(Saved entries)
(** X27.  After a failure that was reported to [onError], whichever component
    made the call, the connect button shows the error instead of the
    account, connected or not; its click clears the error. *)
Theorem failure_takes_over_connect_button (s : State) (e : Event) (m : string)
    (c : ConnectButtonState) :
  reachable s ->
  provider s <> None ->
  last (errorsReported (step s e).2) = Some m ->
  ConnectButton (step s e).1 c = ErrorDismiss
  /\ error (foldl bridgeStep ((step s e).1, c) (onClick ErrorDismiss)).1 = None.
Proof.
  intros Hr Hp Hm. destruct (step_shows s e m Hm) as [He Hne].
  destruct (reachable_Inv s Hr) as [Hc Ht].
  destruct (step_found s e (conj Hc Ht) Hp) as (_ & Hinst & _). cbn zeta in Hinst.
  split.
  - unfold ConnectButton. rewrite Hinst, (inv_installed _ Hc), He.
    destruct (provider s); [|done]. cbn.
    pose proof (classify_nonempty m Hne) as Hcl. apply nonempty_true in Hcl.
    by rewrite Hcl.
  - cbn [onClick foldl bridgeStep fst]. unfold step. rewrite rendered_state, effect_error.
    reflexivity.
Qed.

(** *** The donate button *)

Definition donateShape (time : Z) (d : DonateState) : Prop :=
  match getButtonContent d with
  | Sending => success d = false /\ donateError d = None /\ resetTimer d = None
  | ThankYou =>
      donateError d = None /\ exists due, resetTimer d = Some due /\ due <= time + RESET_MS
  | MaybeNextTime =>
      donateError d = Some noHash
      /\ exists due, resetTimer d = Some due /\ due <= time + RESET_MS
  | Donate => donateError d = None /\ resetTimer d = None
  end.

Lemma donateStep_shape time d e :
  donateShape time d -> donateShape (donateStep time d e).1 (donateStep time d e).2.
Proof.
  unfold donateShape, getButtonContent. destruct d as [sg sc er tm]. cbn.
  destruct e; cbn.
  - destruct sg; cbn; [done|]. unfold resetEffect, handleSendStart. cbn.
    destruct sc; cbn.
    + intros (-> & due & -> & Hle). cbn. done.
    + destruct (truthy er) eqn:Et.
      * intros (-> & due & -> & Hle). cbn. done.
      * intros (-> & ->). cbn. done.
  - destruct sg; cbn.
    + intros (-> & -> & ->). unfold resetEffect, handleSendEnd.
      destruct (truthy result); cbn; (split; [done|]); eexists; (split; [done|]);
        unfold RESET_MS; lia.
    + done.
  - destruct tm as [due|]; [|done]. destruct (due <=? time); [|done].
    unfold resetEffect, onResetTimer. cbn.
    destruct sg; cbn.
    + intros (-> & -> & ?). done.
    + destruct sc; cbn.
      * intros (-> & _). cbn. done.
      * destruct (truthy er) eqn:Et.
        -- intros (-> & _). cbn. done.
        -- intros (-> & ?). done.
  - destruct sg; [done|]. destruct sc.
    + intros (-> & due & -> & Hle). split; [done|]. exists due. split; [done|]. lia.
    + destruct (truthy er).
      * intros (-> & due & -> & Hle). split; [done|]. exists due. split; [done|]. lia.
      * done.
Qed.

(** X28.  Whatever the order of clicks, results, timers and delays, the donate
    button is in one of four states.  While it sends it shows no outcome
    and has no timer; an outcome it shows has a timer pending that takes it
    back, due at most 3000 ms from now; the only error text it ever holds is
    its own fixed one, never the cause, which the bridge keeps; and without
    an outcome no timer is pending. *)
Theorem donate_button_states (time : Z) (es : list DonateEvent) :
  let td := donateRun time initialDonate es in
  donateShape td.1 td.2.
Proof.
  cbn zeta.
  assert (H : forall es t d, donateShape t d ->
                donateShape (donateRun t d es).1 (donateRun t d es).2).
  { clear. induction es as [|e es IH]; intros t d Hd; unfold donateRun; cbn [foldl]; [done|].
    cbn [fst snd]. pose proof (donateStep_shape t d e Hd) as H1.
    destruct (donateStep t d e) as [t1 d1]. exact (IH t1 d1 H1). }
  apply H. cbn. done.
Qed.

(** *** Sample runs *)

Definition firstKeySeen : ConnectButtonState :=
  {| previousPublicKey := Some "ban_1abc"; isAccountSwitching := false; switchTimer := None |}.
(** * libgroove encoder: a shallow embedding of [src/encoder.c]

    The development follows the C file top to bottom:
    - machine integers and the partiality of C (overflow, reads through a
      null pointer, reads past an array) as [option];
    - the format negotiator ([abs_diff], [codec_supports_fmt],
      [closest_supported_sample_fmt], [closest_supported_sample_rate],
      [closest_supported_channel_layout]);
    - the output queue the encoder talks to ([queue.h]);
    - the chunk producer [encoder_write_packet], the worker [encode_thread],
      the sink callbacks and [groove_encoder_get_buffer];
    - the session life cycle [groove_encoder_attach] / [groove_encoder_detach]
      over a world that tracks which external handles are alive. *)

From Stdlib Require Import String ZArith List Bool Lia.
From Stdlib Require Import Floats.SpecFloat.
Import ListNotations.
Local Open Scope Z_scope.
Fixpoint personas_get (d : list (string * Persona)) (key : string)
  : option Persona :=
  match d with
  | [] => None
  | (k, v) :: d' => if String.eqb k key then Some v else personas_get d' key
  end.

(** *** Feature testing query template *)

(** [test_query_template.format(...)]. *)
Definition test_query_template (persona_name persona_description persona_characteristics feature_description image_context context ux_principles : string) : string :=
  Py.cat
    [ Py.nl;
      "You are simulating a usability test as "; persona_name; ", representing "; persona_description; Py.nl;
      Py.nl;
      "Merchant Characteristics:"; Py.nl;
      persona_characteristics; Py.nl;
      Py.nl;
      "Feature to Test: "; Py.dq; feature_description; Py.dq; Py.nl;
      image_context; Py.nl;
      "Context: "; Py.dq; context; Py.dq; Py.nl;
      Py.nl;
      "UX Principles to Consider:"; Py.nl;
      ux_principles; Py.nl;
      Py.nl;
      "Your goal is to assess the feature's usability and suggest improvements from your persona's perspective."; Py.nl;
      "Consider these key aspects:"; Py.nl;
      Py.nl;
      "1. Value Offering"; Py.nl;
      "- How well does it address your business needs?"; Py.nl;
      "- Does it align with your segment's requirements ("; persona_name; ")?"; Py.nl;
      "- What business value do you expect from this feature?"; Py.nl;
      Py.nl;
      "2. Feature Usefulness"; Py.nl;
      "- How practical is this feature for your business operations?"; Py.nl;
      "- Does it solve your specific pain points?"; Py.nl;
      "- What additional capabilities would make it more valuable?"; Py.nl;
      Py.nl;
      "3. Ease of Use"; Py.nl;
      "- How intuitive is the feature for your technical expertise level?"; Py.nl;
      "- Are the workflows aligned with your business processes?"; Py.nl;
      "- What aspects might be challenging for your segment?"; Py.nl;
      Py.nl;
      "4. Discoverability"; Py.nl;
      "- How easily can you find and understand the feature?"; Py.nl;
      "- Is the navigation logical for your business context?"; Py.nl;
      "- Are important functions clearly visible?"; Py.nl;
      Py.nl;
      "5. Design Appeal"; Py.nl;
      "- Does the design match your brand expectations?"; Py.nl;
      "- Is it visually appropriate for your business segment?"; Py.nl;
      "- Does it inspire confidence in using the feature?"; Py.nl;
      Py.nl;
      "Provide specific, actionable feedback that reflects:"; Py.nl;
      "- Your business segment's expectations"; Py.nl;
      "- Your technical comfort level"; Py.nl;
      "- Your typical workflow needs"; Py.nl;
      "- Your specific challenges"; Py.nl;
      "- Your success metrics"; Py.nl;
      Py.nl;
      "Format your response as if you were speaking directly about your experience with the feature."; Py.nl ].

(** *** Results *)

Record UsabilityScore : Type := mkScore {
  score : float;
  rating : string
}.

Record PersonaResult : Type := mkResult {
  persona : string;
  usability_score : UsabilityScore;
  feedback_summary : json.value;
  raw_feedback : string
}.

Record Report : Type := mkReport {
  feature_name : string;
  flow_type : string;
  test_results : list PersonaResult
}.
(** * React-admin console: REST adapter, session store and access policy

    A shallow embedding of [frontend/src/api/apiService.js] and
    [frontend/src/authProvider.js] (which also holds the data provider),
    followed by the properties of the specification that concern them.

    Conventions of the embedding.
    - A JavaScript string is a Rocq [string]; every [ascii] stands for the
      UTF-16 code unit of the same number, so the strings covered are those
      whose code units lie in U+0000..U+00FF.  All built-in string
      operations below are exact on that range.
    - A JavaScript value is a [Val].  Numbers are integers (status codes,
      page numbers, identifiers): [VNum n] stands for the number [n] when
      [n] lies between -(2^53 - 1) and 2^53 - 1, and on that range
      rendering, comparison and truthiness are exact.  Larger numbers, which
      JavaScript rounds and renders in exponent form from 10^21 on, are
      outside the embedding.
    - A promise is identified with its settlement, a [Completion]; a
      [throw] inside an [async] function and a rejected [await] are both
      [Rejected].
    - [localStorage] is a finite map from keys to strings, threaded
      explicitly through the operations that write it.
    - The network ([fetch]), [JSON.parse], [JSON.stringify] and the
      environment variable are not part of the program; they are variables
      of the sections that use them. *)

From Stdlib Require Import ZArith NArith String Ascii List Bool Lia DecimalString.
From stdpp Require Import base option strings gmap.
Import ListNotations.

Set Warnings "-register-all".
Local Open Scope string_scope.
Local Open Scope Z_scope.

(** ** JavaScript values *)

Module Js.

Inductive Val : Type :=
| VUndefined
| VNull
| VBool (b : bool)
| VNum (n : Z)
| VStr (s : string)
| VArr (xs : list Val)
| VObj (fields : list (string * Val))   (* own enumerable properties, in enumeration order *)
| VError (name message : string).       (* an instance of Error or of a subclass *)

(** The settlement of a promise, or the outcome of a block that may throw. *)
Inductive Completion (A : Type) : Type :=
| Resolved (a : A)
| Rejected (reason : Val).
Arguments Resolved {A} a.
Arguments Rejected {A} reason.

#[global] Instance Completion_ret : MRet Completion := fun _ a => Resolved a.
#[global] Instance Completion_bind : MBind Completion := fun _ _ f c =>
  match c with
  | Resolved a => f a
  | Rejected e => Rejected e
  end.

(** [try { c } catch (error) { h error }] *)
Definition try_catch {A} (c : Completion A) (h : Val -> Completion A) : Completion A :=
  match c with
  | Resolved a => Resolved a
  | Rejected e => h e
  end.

(** *** Code units *)

Definition code (c : ascii) : N := N_of_ascii c.

Definition in_range (lo hi : N) (c : ascii) : bool :=
  ((lo <=? code c) && (code c <=? hi))%N.

Definition is_alnum (c : ascii) : bool :=
  in_range 48 57 c || in_range 65 90 c || in_range 97 122 c.

Fixpoint mem_ascii (c : ascii) (s : string) : bool :=
  match s with
  | EmptyString => false
  | String d t => Ascii.eqb c d || mem_ascii c t
  end.

(** *** Built-in string methods *)

(** [s.includes(needle)] *)
Fixpoint includes (needle s : string) : bool :=
  String.prefix needle s ||
  match s with
  | EmptyString => false
  | String _ t => includes needle t
  end.

(** [String.prototype.toLowerCase] on U+0000..U+00FF: the letters A-Z and
    the Latin-1 capitals U+00C0..U+00DE other than the multiplication sign
    U+00D7 move up by 32. *)
Definition lower_unit (c : ascii) : ascii :=
  if in_range 65 90 c || in_range 192 214 c || in_range 216 222 c
  then ascii_of_N (code c + 32)
  else c.

Fixpoint toLowerCase (s : string) : string :=
  match s with
  | EmptyString => EmptyString
  | String c t => String (lower_unit c) (toLowerCase t)
  end.

(** White space and line terminators of ECMAScript below U+0100:
    TAB, LF, VT, FF, CR, SP and NBSP. *)
Definition is_space (c : ascii) : bool :=
  in_range 9 13 c || (code c =? 32)%N || (code c =? 160)%N.

Fixpoint trimStart (s : string) : string :=
  match s with
  | EmptyString => EmptyString
  | String c t => if is_space c then trimStart t else s
  end.

Fixpoint trimEnd (s : string) : string :=
  match s with
  | EmptyString => EmptyString
  | String c t =>
      match trimEnd t with
      | EmptyString => if is_space c then EmptyString else String c EmptyString
      | t' => String c t'
      end
  end.

Definition trim (s : string) : string := trimEnd (trimStart s).

(** [s.substring(0, n)] *)
Definition substring0 (n : nat) (s : string) : string := String.substring 0 n s.

Fixpoint join (sep : string) (l : list string) : string :=
  match l with
  | [] => ""
  | [x] => x
  | x :: rest => x ++ sep ++ join sep rest
  end.

(** *** Conversions and operators *)

(** Number::toString for the integers between -(2^53 - 1) and 2^53 - 1:
    the decimal digits, behind a minus sign for a negative number. *)
Definition Z_to_string (n : Z) : string := NilZero.string_of_int (Z.to_int n).

(** ToString.  An array element that is [null] or [undefined] renders as
    the empty string; a plain object renders as [[object Object]]; an error
    as [name: message]. *)
Fixpoint ToString (v : Val) : string :=
  match v with
  | VUndefined => "undefined"
  | VNull => "null"
  | VBool true => "true"
  | VBool false => "false"
  | VNum n => Z_to_string n
  | VStr s => s
  | VArr xs =>
      join "," (List.map (fun x => match x with
                                   | VUndefined | VNull => ""
                                   | _ => ToString x
                                   end) xs)
  | VObj _ => "[object Object]"
  | VError name message =>
      if String.eqb message "" then name
      else if String.eqb name "" then message
      else name ++ ": " ++ message
  end.

(** ToBoolean *)
Definition truthy (v : Val) : bool :=
  match v with
  | VUndefined | VNull => false
  | VBool b => b
  | VNum n => negb (n =? 0)
  | VStr s => negb (String.eqb s "")
  | VArr _ | VObj _ | VError _ _ => true
  end.

(** [a || b] *)
Definition or_else (a b : Val) : Val := if truthy a then a else b.

(** [v === undefined], [v === null], [v == null], [v === "s"], [v === n] *)
Definition is_undefined (v : Val) : bool :=
  match v with VUndefined => true | _ => false end.
Definition is_null (v : Val) : bool :=
  match v with VNull => true | _ => false end.
Definition is_nullish (v : Val) : bool := is_undefined v || is_null v.
Definition is_string (s : string) (v : Val) : bool :=
  match v with VStr t => String.eqb t s | _ => false end.
Definition is_number (n : Z) (v : Val) : bool :=
  match v with VNum m => m =? n | _ => false end.

(** *** Objects *)

Fixpoint lookup_field (k : string) (fs : list (string * Val)) : Val :=
  match fs with
  | [] => VUndefined
  | (k', v) :: rest => if String.eqb k' k then v else lookup_field k rest
  end.

(** The array index that a property name denotes, if it denotes one: the
    name is then the decimal numeral, without sign or leading zero, of an
    integer from 0 to 2^32 - 2. *)
Fixpoint digits_value (acc : N) (s : string) : option N :=
  match s with
  | EmptyString => Some acc
  | String c t =>
      if in_range 48 57 c then digits_value (10 * acc + (code c - 48))%N t else None
  end.

Definition array_index (k : string) : option N :=
  match k with
  | EmptyString => None
  | String c t =>
      if (code c =? 48)%N && negb (String.eqb t "") then None
      else match digits_value 0 k with
           | Some n => if (n <? 4294967295)%N then Some n else None
           | None => None
           end
  end.

Definition has_field (k : string) (fs : list (string * Val)) : bool :=
  existsb (fun kv => String.eqb (fst kv) k) fs.

(** The first property named [k] gets the value [v]. *)
Fixpoint replace_field (k : string) (v : Val) (fs : list (string * Val))
  : list (string * Val) :=
  match fs with
  | [] => []
  | (k', v') :: rest =>
      if String.eqb k' k then (k, v) :: rest else (k', v') :: replace_field k v rest
  end.

(** A new property whose name is the array index [n] goes behind the
    indices below [n]: the indices are enumerated first, in ascending
    order. *)
Fixpoint insert_index (n : N) (k : string) (v : Val) (fs : list (string * Val))
  : list (string * Val) :=
  match fs with
  | [] => [(k, v)]
  | (k', v') :: rest =>
      match array_index k' with
      | Some m => if (m <? n)%N then (k', v') :: insert_index n k v rest
                  else (k, v) :: fs
      | None => (k, v) :: fs
      end
  end.

(** [o[k] = v] on an object's property list: an existing property keeps its
    place; a new one goes last, unless its name is an array index. *)
Definition set_field (k : string) (v : Val) (fs : list (string * Val)) : list (string * Val) :=
  if has_field k fs then replace_field k v fs
  else match array_index k with
       | Some n => insert_index n k v fs
       | None => (fs ++ [(k, v)])%list
       end.

(** [{...a, ...b}] on property lists *)
Definition spread_over (a b : list (string * Val)) : list (string * Val) :=
  fold_left (fun acc kv => set_field (fst kv) (snd kv) acc) b a.

Definition indexed {A} (f : A -> Val) (l : list A) : list (string * Val) :=
  List.map (fun iv => (Z_to_string (Z.of_nat (fst iv)), f (snd iv)))
           (combine (seq 0 (length l)) l).

(** The own enumerable properties: those of an object, the elements of an
    array, the code units of a string; primitives and errors have none. *)
Definition own_fields (v : Val) : list (string * Val) :=
  match v with
  | VObj fs => fs
  | VArr xs => indexed (fun x => x) xs
  | VStr s => indexed (fun c => VStr (String c "")) (list_ascii_of_string s)
  | _ => []
  end.

(** [Object.keys(v)] for a [v] that is neither [null] nor [undefined]. *)
Definition Object_keys (v : Val) : list string := List.map fst (own_fields v).

(** The TypeErrors raised by the engine, in V8's wording. *)
Definition TypeError_read (of_what prop : string) : Val :=
  VError "TypeError"
    ("Cannot read properties of " ++ of_what ++ " (reading '" ++ prop ++ "')").
Definition TypeError_destructure (of_what prop source : string) : Val :=
  VError "TypeError"
    ("Cannot destructure property '" ++ prop ++ "' of '" ++ source
     ++ "' as it is " ++ of_what ++ ".").
Definition TypeError_not_function (what : string) : Val :=
  VError "TypeError" (what ++ " is not a function").

(** [o.k].  Reading a property of [null] or [undefined] throws.  An error
    instance answers for [name] and [message]; arrays and strings answer
    for their elements and [length].  The property names the program reads
    are not inherited methods. *)
Definition get (o : Val) (k : string) : Completion Val :=
  match o with
  | VUndefined => Rejected (TypeError_read "undefined" k)
  | VNull => Rejected (TypeError_read "null" k)
  | VError name message =>
      Resolved (if String.eqb k "name" then VStr name
                else if String.eqb k "message" then VStr message
                else VUndefined)
  | VArr xs =>
      Resolved (if String.eqb k "length" then VNum (Z.of_nat (length xs))
                else lookup_field k (own_fields o))
  | VStr s =>
      Resolved (if String.eqb k "length" then VNum (Z.of_nat (String.length s))
                else lookup_field k (own_fields o))
  | _ => Resolved (lookup_field k (own_fields o))
  end.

▶ REQUIRED WORK: Return the span of lines in the data above that opens at the line with "assert (H : forall" and closes at the line with "- the format", exactly, ends included, nothing else.

▶ ANSWER:
  assert (H : forall es t d, donateShape t d ->
                donateShape (donateRun t d es).1 (donateRun t d es).2).
  { clear. induction es as [|e es IH]; intros t d Hd; unfold donateRun; cbn [foldl]; [done|].
    cbn [fst snd]. pose proof (donateStep_shape t d e Hd) as H1.
    destruct (donateStep t d e) as [t1 d1]. exact (IH t1 d1 H1). }
  apply H. cbn. done.
Qed.

(** *** Sample runs *)

Definition firstKeySeen : ConnectButtonState :=
  {| previousPublicKey := Some "ban_1abc"; isAccountSwitching := false; switchTimer := None |}.
(** * libgroove encoder: a shallow embedding of [src/encoder.c]

    The development follows the C file top to bottom:
    - machine integers and the partiality of C (overflow, reads through a
      null pointer, reads past an array) as [option];
    - the format negotiator ([abs_diff], [codec_supports_fmt],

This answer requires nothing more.